START THE RECORDS
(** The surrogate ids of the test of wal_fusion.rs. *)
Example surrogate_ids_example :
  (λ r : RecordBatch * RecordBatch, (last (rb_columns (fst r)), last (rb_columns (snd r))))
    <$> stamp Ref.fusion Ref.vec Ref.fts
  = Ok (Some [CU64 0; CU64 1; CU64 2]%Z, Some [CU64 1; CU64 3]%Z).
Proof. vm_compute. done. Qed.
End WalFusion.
END THE RECORDS
* **EXERCISE BRIEF**
Repeat exactly the lines from the one containing "1; CU64 3]%Z)." to the end of the records.

* **RESPONSE**
  = Ok (Some [CU64 0; CU64 1; CU64 2]%Z, Some [CU64 1; CU64 3]%Z).
Proof. vm_compute. done. Qed.
End WalFusion.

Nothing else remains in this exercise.